Its not often that one comes home from a Cambridge City Council North Area Committee to find a continuation of the same discussion on Newsnight. Prior to the meeting while councillors were waiting for a planning officer to turn up the leader of the council was showing his colleagues a print-out of a “league table” of public authorities with money at risk in frozen Icelandic banks from the BBC news website. He seemed happy with the council’s mid-table ranking. Cllrs Ward and Nimmo-Smith were joking about the council’s position with £9 million of public money at risk in Icelandic institutions; Cllr Ward said he would: “pay more attention when these things were discussed in future committee meetings”, Cllr Ward also asked if he could join council leader Ian Nimmo-Smith and the council’s head of finance David Horspool if they were to visit Iceland to decide which bit to annex on behalf of the City of Cambridge in lieu of any lost funds.

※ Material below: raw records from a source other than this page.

(* ===== verification/Termination.v ===== *)
(** Termination of the worker threads of [src/ycsb/src/main.rs]: the
    closure spawned on lines 140-168 runs two counted loops
    ([setup_initial_data] and [benchmark], [client.rs]) between three
    barriers, so each worker performs a bounded number of actions, whatever
    the schedule.  The bound is a measure on a worker's position ([wpc])
    and its two stripe counts, which every worker action and every barrier
    release decreases and the coordinator's actions leave alone.  The
    coordinator's polling loop is not bounded (it spins while the workers
    have not finished, [Driver.DriverFacts.no_workers_spin]), so the
    theorem counts the workers' actions. *)

From S2P Require Import Prelude Db Generators StdBTree Keys Client Driver.

Module Termination.
Import Client ClientFacts Driver DriverFacts.

Section Measure.
Context {S H : Type} `{!DB S H}.

(** The iterations of one of the two loops of worker [c]: its stripe of
    [total], 0 where the stripe computation panics. *)
Definition stripe_of (total : Z) (c : Client H) : Z :=
  Z.max 0 (default 0 (stripe_count total (thread_index c) (thread_count c))).

(** The actions left to worker [w]: two per load iteration (the insert
    and the [fetch_add]), one per run iteration, and the fixed steps
    between the loops and the barriers. *)
Definition wmeasure (w : Worker H) : Z :=
  let c := w_client w in
  let L := stripe_of (record_count (props c)) c in
  let B := stripe_of (operation_count (props c)) c in
  match w_pc w with
  | WB1 => 2 * L + B + 8
  | WLoadStart => 2 * L + B + 7
  | WLoad r false => 2 * Z.of_nat r + B + 6
  | WLoad r true => 2 * Z.of_nat r + B + 7
  | WB2 => B + 5
  | WReset => B + 4
  | WBenchStart => B + 3
  | WBench r => Z.of_nat r + 2
  | WB3 => 1
  | WExit | WPanic => 0
  end.

Definition dmeasure (st : DState S H) : Z := sumZ wmeasure (d_workers st).

Definition is_worker (a : actor) : bool := match a with AWorker _ => true | _ => false end.

Lemma wmeasure_nonneg w : 0 <= wmeasure w.
Proof.
  unfold wmeasure, stripe_of.
  destruct (w_pc w) as [| |r []| | | |r| | |]; lia.
Qed.

Lemma worker_step_measure p wl s now w wl' s' w' :
  worker_step p wl s now w = Some (wl', s', w') -> wmeasure w' < wmeasure w.
Proof.
  destruct w as [pc c rng ie be]. unfold worker_step, wmeasure, stripe_of. cbn [w_pc w_client].
  destruct pc as [| |[|r] []| | | |[|r]| | |]; cbn; try done; intros Hs;
    repeat match type of Hs with context [match ?x with _ => _ end] => destruct x eqn:? end;
    simplify_eq; cbn; repeat match goal with E : _ = Some _ |- _ => rewrite E end; cbn; lia.
Qed.

(** A barrier release moves a worker to the position after the barrier. *)
Lemma release_measure pc pc' w :
  barrier_pair pc pc' -> w_pc w = pc -> wmeasure (set_pc w pc') < wmeasure w.
Proof.
  unfold barrier_pair, wmeasure, stripe_of, set_pc. cbn. intros Hp ->.
  destruct_or! Hp; destruct_and! Hp; subst; lia.
Qed.

Lemma step_measure a st st' :
  step a st = Some st' -> dmeasure st' + (if is_worker a then 1 else 0) <= dmeasure st.
Proof.
  unfold step, dmeasure. destruct a as [i| |]; cbn [is_worker].
  - destruct (d_workers st !! i) as [w|] eqn:Ei; [|done].
    destruct (worker_step _ _ _ _ w) as [[[wl' s'] w']|] eqn:Ew; [|done]. intros [= <-]. unfold with_clock. cbn [d_workers].
    rewrite (sumZ_insert _ _ _ _ _ Ei). pose proof (worker_step_measure _ _ _ _ _ _ _ _ Ew). lia.
  - repeat case_match; intros; simplify_eq; unfold with_clock; cbn [d_workers]; lia.
  - assert (Hrel : forall pc pc', barrier_pair pc pc' -> all_at pc (d_workers st) = true ->
              sumZ wmeasure ((fun w => set_pc w pc') <$> d_workers st) <= sumZ wmeasure (d_workers st)).
    { intros pc pc' Hp Ha%all_at_spec. rewrite sumZ_fmap. apply sumZ_le. intros w Hw.
      rewrite Forall_forall in Ha. pose proof (release_measure pc pc' w Hp (Ha w Hw)). lia. }
    destruct (d_coord st); try done;
      match goal with |- (if all_at ?pc _ then _ else _) = _ -> _ =>
        destruct (all_at pc (d_workers st)) eqn:Ha; [|done] end;
      intros [= <-]; unfold with_clock; cbn [d_workers]; rewrite Z.add_0_r;
      (eapply Hrel; [|exact Ha]); unfold barrier_pair; naive_solver.
Qed.

Lemma run_measure sched st st' :
  run sched st = Some st' ->
  dmeasure st' + Z.of_nat (length (filter is_worker sched)) <= dmeasure st.
Proof.
  revert st. induction sched as [|a sched IH]; intros st; cbn [run]; [intros [= <-]; simpl; lia|].
  destruct (step a st) as [st1|] eqn:Es; [|done]. intros Hr.
  pose proof (step_measure _ _ _ Es). specialize (IH _ Hr).
  rewrite filter_cons. destruct (is_worker a); simpl length; lia.
Qed.

(** The measure at the start of the process: each worker owes twice its
    load stripe, its run stripe, and eight fixed actions. *)
Lemma init_measure p T wl0 (s0 : S) rngs :
  0 <= record_count p -> 0 <= operation_count p -> (1 <= T)%nat ->
  dmeasure (init_state p T wl0 s0 rngs) = 2 * record_count p + operation_count p + 8 * Z.of_nat T.
Proof.
  intros HR HO HT. unfold dmeasure, init_state. cbn [d_workers].
  set (a total z := default 0 (stripe_count total z (Z.of_nat T))).
  rewrite (sumZ_lookup_seqZ _ (fun z => 2 * a (record_count p) z + a (operation_count p) z + 8) _ 0).
  2:{ intros i w Hw. rewrite list_lookup_fmap in Hw.
      destruct (seq 0 T !! i) as [j|] eqn:Ej; [|done]. injection Hw as <-.
      apply lookup_seq in Ej as [-> _]. unfold wmeasure, stripe_of, spawn, a. cbn.
      rewrite Z.add_0_l. destruct (stripe_count_range (record_count p) (Z.of_nat i) (Z.of_nat T)) as (k3 & -> & ?); [lia..|].
      destruct (stripe_count_range (operation_count p) (Z.of_nat i) (Z.of_nat T)) as (k4 & -> & ?); [lia..|].
      cbn. lia. }
  rewrite length_fmap, length_seq, !sumZ_plus, !sumZ_scale, sumZ_const, length_seqZ.
  unfold a. rewrite !stripe_sum by lia. lia.
Qed.

(** C11: under every schedule, from the start of the process, the worker
    threads perform at most [2 * recordcount + operationcount + 8 * T]
    actions in total (two per insert, one per run iteration, and the
    fixed steps around the loops and barriers): no schedule, however it
    interleaves the threads, makes the workers act more often than that. *)
Theorem workers_terminate p T wl0 (s0 : S) rngs sched st :
  0 <= record_count p -> 0 <= operation_count p -> (1 <= T)%nat ->
  run sched (init_state p T wl0 s0 rngs) = Some st ->
  Z.of_nat (length (filter is_worker sched)) <= 2 * record_count p + operation_count p + 8 * Z.of_nat T.
Proof.
  intros HR HO HT Hr. rewrite <- (init_measure p T wl0 s0 rngs HR HO HT).
  pose proof (run_measure _ _ _ Hr).
  pose proof (sumZ_nonneg wmeasure (d_workers st) wmeasure_nonneg). unfold dmeasure in *. lia.
Qed.

End Measure.
Import StdBTree.StdBTree StdBTreeFacts.

(** The load phase of one worker with [recordcount = operationcount = 1]. *)
Lemma workers_terminate_witness :
  Z.of_nat (length (filter is_worker (load_sched 1))) <= 2 * 1 + 1 + 8 * Z.of_nat 1.
Proof.
  apply (workers_terminate (H:=StdBTreeMapMutex) (mkClientProperties 1 1) 1
           demo_workload globals_init demo_rngs (load_sched 1)
           (demo_run (load_sched 1) 1 1 1)); [simpl; lia|simpl; lia|lia|vm_compute; reflexivity].
Defined.

End Termination.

When the meeting was formally in session, Cllr Mike Todd Jones asked for a statement on the council’s financial position with respect to Icelandic investments. Again the response was inappropriately jovial, while Cllr Nimmo-Smith was at first serious pointing to the council’s statement on its investment position which he said was released at 13.30 earlier that day and noting the amount of money at risk, he moved on to joke about how it was an appropriate play on words for a bank in Iceland to be “frozen”. This prompted County Cllr Hughes to give the meeting a lecture on how Iceland and Greenland got their names, pointing out Greenland was more icy and snowy than Iceland. Other councillors then weighed in suggesting that if Cambridge was going to annex part of Iceland we should choose a part with hot springs, Cllr Nimmo-Smith supported this idea, saying geothermal energy could come in useful in Cambridge, Cllr Armstrong warned that areas with hot springs often came with volcanoes.
Gallows humour or flippancy showing a disregard for their responsibilities?
It would be interesting to know how many councillors put their personal funds in Icelandic banks.
One number which has not received much attention is the total amount of cash investments Cambridge City Council Holds – £80 million according to the council’s statement. While I applaud the council for running with a consistent surplus, there is still a question of why it is amassing such a pot of cash. Could some of it not be invested within the City itself?